[Stored data]
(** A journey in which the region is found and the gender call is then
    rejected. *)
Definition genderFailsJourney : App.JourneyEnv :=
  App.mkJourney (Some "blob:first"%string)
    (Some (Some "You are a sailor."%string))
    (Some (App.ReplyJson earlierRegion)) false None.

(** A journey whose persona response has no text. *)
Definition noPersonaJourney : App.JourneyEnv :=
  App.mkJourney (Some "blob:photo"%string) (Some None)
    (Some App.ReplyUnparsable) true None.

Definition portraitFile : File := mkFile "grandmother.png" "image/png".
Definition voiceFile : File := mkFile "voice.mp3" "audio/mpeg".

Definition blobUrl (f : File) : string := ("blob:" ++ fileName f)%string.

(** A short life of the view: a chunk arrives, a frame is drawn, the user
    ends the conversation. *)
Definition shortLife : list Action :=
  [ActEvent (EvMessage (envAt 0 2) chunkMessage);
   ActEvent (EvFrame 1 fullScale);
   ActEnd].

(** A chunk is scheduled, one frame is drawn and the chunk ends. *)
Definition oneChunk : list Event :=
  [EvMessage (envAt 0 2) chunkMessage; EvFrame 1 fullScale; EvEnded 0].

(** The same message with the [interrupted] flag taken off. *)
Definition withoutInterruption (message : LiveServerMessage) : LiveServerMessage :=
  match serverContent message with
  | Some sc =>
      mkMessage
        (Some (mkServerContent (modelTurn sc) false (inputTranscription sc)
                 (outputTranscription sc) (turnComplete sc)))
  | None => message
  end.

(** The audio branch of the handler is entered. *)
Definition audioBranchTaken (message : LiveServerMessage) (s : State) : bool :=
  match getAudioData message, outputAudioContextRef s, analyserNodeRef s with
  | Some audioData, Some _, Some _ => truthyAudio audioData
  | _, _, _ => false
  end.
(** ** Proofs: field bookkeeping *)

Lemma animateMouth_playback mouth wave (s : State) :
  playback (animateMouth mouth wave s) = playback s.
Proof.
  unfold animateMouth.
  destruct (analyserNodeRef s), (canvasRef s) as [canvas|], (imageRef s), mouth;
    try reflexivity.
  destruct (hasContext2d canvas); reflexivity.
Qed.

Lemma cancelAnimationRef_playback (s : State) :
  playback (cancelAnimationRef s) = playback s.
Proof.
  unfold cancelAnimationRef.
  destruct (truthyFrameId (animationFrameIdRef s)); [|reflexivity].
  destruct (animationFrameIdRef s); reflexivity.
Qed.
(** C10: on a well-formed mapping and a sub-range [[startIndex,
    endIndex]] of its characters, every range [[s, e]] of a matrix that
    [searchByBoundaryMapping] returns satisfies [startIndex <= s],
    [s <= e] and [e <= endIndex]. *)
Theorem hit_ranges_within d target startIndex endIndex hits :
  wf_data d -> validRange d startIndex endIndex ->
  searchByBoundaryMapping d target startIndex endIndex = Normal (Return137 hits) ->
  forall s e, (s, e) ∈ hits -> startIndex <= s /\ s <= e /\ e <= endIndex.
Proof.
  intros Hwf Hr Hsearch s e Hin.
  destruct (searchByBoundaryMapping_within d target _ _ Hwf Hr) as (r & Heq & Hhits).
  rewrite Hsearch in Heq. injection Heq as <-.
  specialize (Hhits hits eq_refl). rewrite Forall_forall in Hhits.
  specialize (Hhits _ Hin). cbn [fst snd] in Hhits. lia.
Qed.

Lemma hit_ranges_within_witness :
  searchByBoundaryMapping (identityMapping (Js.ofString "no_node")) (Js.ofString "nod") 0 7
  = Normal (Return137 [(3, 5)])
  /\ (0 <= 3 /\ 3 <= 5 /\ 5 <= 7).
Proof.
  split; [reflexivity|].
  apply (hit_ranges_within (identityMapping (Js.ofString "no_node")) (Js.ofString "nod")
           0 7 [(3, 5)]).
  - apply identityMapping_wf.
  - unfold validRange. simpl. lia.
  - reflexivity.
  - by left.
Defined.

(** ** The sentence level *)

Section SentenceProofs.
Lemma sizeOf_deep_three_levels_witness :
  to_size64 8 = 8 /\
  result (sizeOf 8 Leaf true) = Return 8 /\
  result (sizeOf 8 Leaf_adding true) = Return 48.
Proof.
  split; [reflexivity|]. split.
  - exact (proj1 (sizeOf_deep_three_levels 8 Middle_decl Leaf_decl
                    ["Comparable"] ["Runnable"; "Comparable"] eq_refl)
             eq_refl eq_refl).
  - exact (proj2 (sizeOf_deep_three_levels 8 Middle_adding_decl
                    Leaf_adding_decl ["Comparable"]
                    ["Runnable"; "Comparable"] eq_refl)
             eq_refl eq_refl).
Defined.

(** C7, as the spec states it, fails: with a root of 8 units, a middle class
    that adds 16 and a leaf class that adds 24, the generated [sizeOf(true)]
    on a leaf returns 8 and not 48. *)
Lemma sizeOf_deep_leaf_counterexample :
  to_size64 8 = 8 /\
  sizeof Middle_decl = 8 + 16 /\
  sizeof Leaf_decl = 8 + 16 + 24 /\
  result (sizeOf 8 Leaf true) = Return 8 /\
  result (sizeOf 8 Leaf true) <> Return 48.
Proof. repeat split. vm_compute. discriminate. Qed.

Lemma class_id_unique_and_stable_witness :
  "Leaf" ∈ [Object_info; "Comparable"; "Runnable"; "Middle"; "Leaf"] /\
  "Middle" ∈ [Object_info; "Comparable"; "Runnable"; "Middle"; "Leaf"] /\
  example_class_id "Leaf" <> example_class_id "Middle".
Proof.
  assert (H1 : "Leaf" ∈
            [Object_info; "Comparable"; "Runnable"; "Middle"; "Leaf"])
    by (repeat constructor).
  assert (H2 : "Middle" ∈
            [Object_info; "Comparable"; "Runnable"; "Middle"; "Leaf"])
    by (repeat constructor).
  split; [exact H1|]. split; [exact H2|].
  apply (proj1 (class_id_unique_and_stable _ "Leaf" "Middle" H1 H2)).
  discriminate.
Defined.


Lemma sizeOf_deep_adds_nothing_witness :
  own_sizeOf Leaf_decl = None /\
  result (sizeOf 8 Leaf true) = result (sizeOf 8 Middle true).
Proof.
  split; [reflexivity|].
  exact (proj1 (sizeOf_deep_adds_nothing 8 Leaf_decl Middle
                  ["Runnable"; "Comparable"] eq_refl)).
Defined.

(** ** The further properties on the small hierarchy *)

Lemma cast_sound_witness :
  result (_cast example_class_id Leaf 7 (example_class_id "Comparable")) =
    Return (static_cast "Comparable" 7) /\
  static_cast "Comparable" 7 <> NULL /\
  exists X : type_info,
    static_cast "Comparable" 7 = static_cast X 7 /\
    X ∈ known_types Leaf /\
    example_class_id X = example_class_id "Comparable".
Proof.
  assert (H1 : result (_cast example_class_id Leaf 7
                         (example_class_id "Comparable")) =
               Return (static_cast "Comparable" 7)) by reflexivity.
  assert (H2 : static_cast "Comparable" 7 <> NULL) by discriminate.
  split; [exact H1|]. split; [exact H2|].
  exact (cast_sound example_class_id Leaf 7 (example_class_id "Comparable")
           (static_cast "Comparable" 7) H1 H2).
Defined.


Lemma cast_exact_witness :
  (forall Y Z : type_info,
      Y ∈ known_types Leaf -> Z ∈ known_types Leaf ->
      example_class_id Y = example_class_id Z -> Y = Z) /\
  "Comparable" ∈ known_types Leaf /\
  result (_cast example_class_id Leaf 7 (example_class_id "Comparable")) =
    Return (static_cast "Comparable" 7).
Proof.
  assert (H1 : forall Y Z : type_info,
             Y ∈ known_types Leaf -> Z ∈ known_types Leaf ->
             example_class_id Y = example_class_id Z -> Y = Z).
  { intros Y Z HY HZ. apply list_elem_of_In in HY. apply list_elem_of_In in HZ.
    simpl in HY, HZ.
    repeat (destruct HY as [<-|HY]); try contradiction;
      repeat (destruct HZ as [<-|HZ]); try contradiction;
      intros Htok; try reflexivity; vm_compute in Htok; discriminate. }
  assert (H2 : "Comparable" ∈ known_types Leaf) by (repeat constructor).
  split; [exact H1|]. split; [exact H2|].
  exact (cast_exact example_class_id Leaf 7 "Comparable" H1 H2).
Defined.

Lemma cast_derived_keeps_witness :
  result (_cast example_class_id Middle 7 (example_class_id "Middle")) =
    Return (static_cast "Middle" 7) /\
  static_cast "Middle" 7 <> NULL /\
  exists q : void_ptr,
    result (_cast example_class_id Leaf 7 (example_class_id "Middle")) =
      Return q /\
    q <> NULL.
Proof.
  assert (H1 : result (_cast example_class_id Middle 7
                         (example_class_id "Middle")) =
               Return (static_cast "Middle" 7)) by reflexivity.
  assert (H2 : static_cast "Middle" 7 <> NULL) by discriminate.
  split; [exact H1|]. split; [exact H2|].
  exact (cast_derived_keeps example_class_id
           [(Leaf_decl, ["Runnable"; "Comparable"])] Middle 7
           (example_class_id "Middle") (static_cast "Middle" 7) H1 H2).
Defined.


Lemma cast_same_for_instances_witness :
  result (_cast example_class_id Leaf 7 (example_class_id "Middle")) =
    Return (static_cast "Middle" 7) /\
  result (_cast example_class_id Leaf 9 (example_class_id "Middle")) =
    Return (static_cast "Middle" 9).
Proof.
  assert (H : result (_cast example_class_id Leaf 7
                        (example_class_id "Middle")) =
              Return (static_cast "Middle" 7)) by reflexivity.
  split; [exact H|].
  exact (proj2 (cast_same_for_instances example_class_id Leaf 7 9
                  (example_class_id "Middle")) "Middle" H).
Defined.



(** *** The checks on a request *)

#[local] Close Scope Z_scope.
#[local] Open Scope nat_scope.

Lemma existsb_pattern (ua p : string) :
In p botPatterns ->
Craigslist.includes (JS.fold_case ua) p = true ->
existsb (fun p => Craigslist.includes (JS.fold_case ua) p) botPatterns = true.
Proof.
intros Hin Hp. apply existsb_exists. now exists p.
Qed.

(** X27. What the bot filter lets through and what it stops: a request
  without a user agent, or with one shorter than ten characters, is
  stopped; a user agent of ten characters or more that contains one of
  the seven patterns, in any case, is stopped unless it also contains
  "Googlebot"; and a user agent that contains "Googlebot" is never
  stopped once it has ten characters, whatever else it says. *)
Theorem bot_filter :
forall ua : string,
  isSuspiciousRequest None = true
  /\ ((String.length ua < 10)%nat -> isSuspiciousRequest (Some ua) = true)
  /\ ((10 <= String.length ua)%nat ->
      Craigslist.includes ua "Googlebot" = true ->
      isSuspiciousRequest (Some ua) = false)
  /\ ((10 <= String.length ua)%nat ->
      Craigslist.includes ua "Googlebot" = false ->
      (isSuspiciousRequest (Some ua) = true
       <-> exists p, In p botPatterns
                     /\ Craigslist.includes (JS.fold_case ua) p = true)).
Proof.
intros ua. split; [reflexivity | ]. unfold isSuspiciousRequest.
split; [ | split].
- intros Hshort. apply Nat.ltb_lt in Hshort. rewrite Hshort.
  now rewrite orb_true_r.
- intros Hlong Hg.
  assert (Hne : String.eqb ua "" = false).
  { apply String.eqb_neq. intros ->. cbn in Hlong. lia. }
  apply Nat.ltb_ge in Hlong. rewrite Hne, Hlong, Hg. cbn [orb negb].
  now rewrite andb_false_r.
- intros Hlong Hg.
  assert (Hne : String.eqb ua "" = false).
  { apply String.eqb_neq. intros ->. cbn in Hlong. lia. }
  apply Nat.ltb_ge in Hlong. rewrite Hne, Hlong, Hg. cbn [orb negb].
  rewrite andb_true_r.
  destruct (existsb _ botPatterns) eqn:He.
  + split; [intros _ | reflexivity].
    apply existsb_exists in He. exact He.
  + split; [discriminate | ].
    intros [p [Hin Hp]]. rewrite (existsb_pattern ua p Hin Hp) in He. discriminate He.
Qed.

* Assignment
If a line falls between the first line of the records and the line containing "(** The audio", inclusive, repeat it exactly; leave out all others.

* Task answer
(** A journey in which the region is found and the gender call is then
    rejected. *)
Definition genderFailsJourney : App.JourneyEnv :=
  App.mkJourney (Some "blob:first"%string)
    (Some (Some "You are a sailor."%string))
    (Some (App.ReplyJson earlierRegion)) false None.

(** A journey whose persona response has no text. *)
Definition noPersonaJourney : App.JourneyEnv :=
  App.mkJourney (Some "blob:photo"%string) (Some None)
    (Some App.ReplyUnparsable) true None.

Definition portraitFile : File := mkFile "grandmother.png" "image/png".
Definition voiceFile : File := mkFile "voice.mp3" "audio/mpeg".

Definition blobUrl (f : File) : string := ("blob:" ++ fileName f)%string.

(** A short life of the view: a chunk arrives, a frame is drawn, the user
    ends the conversation. *)
Definition shortLife : list Action :=
  [ActEvent (EvMessage (envAt 0 2) chunkMessage);
   ActEvent (EvFrame 1 fullScale);
   ActEnd].

(** A chunk is scheduled, one frame is drawn and the chunk ends. *)
Definition oneChunk : list Event :=
  [EvMessage (envAt 0 2) chunkMessage; EvFrame 1 fullScale; EvEnded 0].

(** The same message with the [interrupted] flag taken off. *)
Definition withoutInterruption (message : LiveServerMessage) : LiveServerMessage :=
  match serverContent message with
  | Some sc =>
      mkMessage
        (Some (mkServerContent (modelTurn sc) false (inputTranscription sc)
                 (outputTranscription sc) (turnComplete sc)))
  | None => message
  end.

(** The audio branch of the handler is entered. *)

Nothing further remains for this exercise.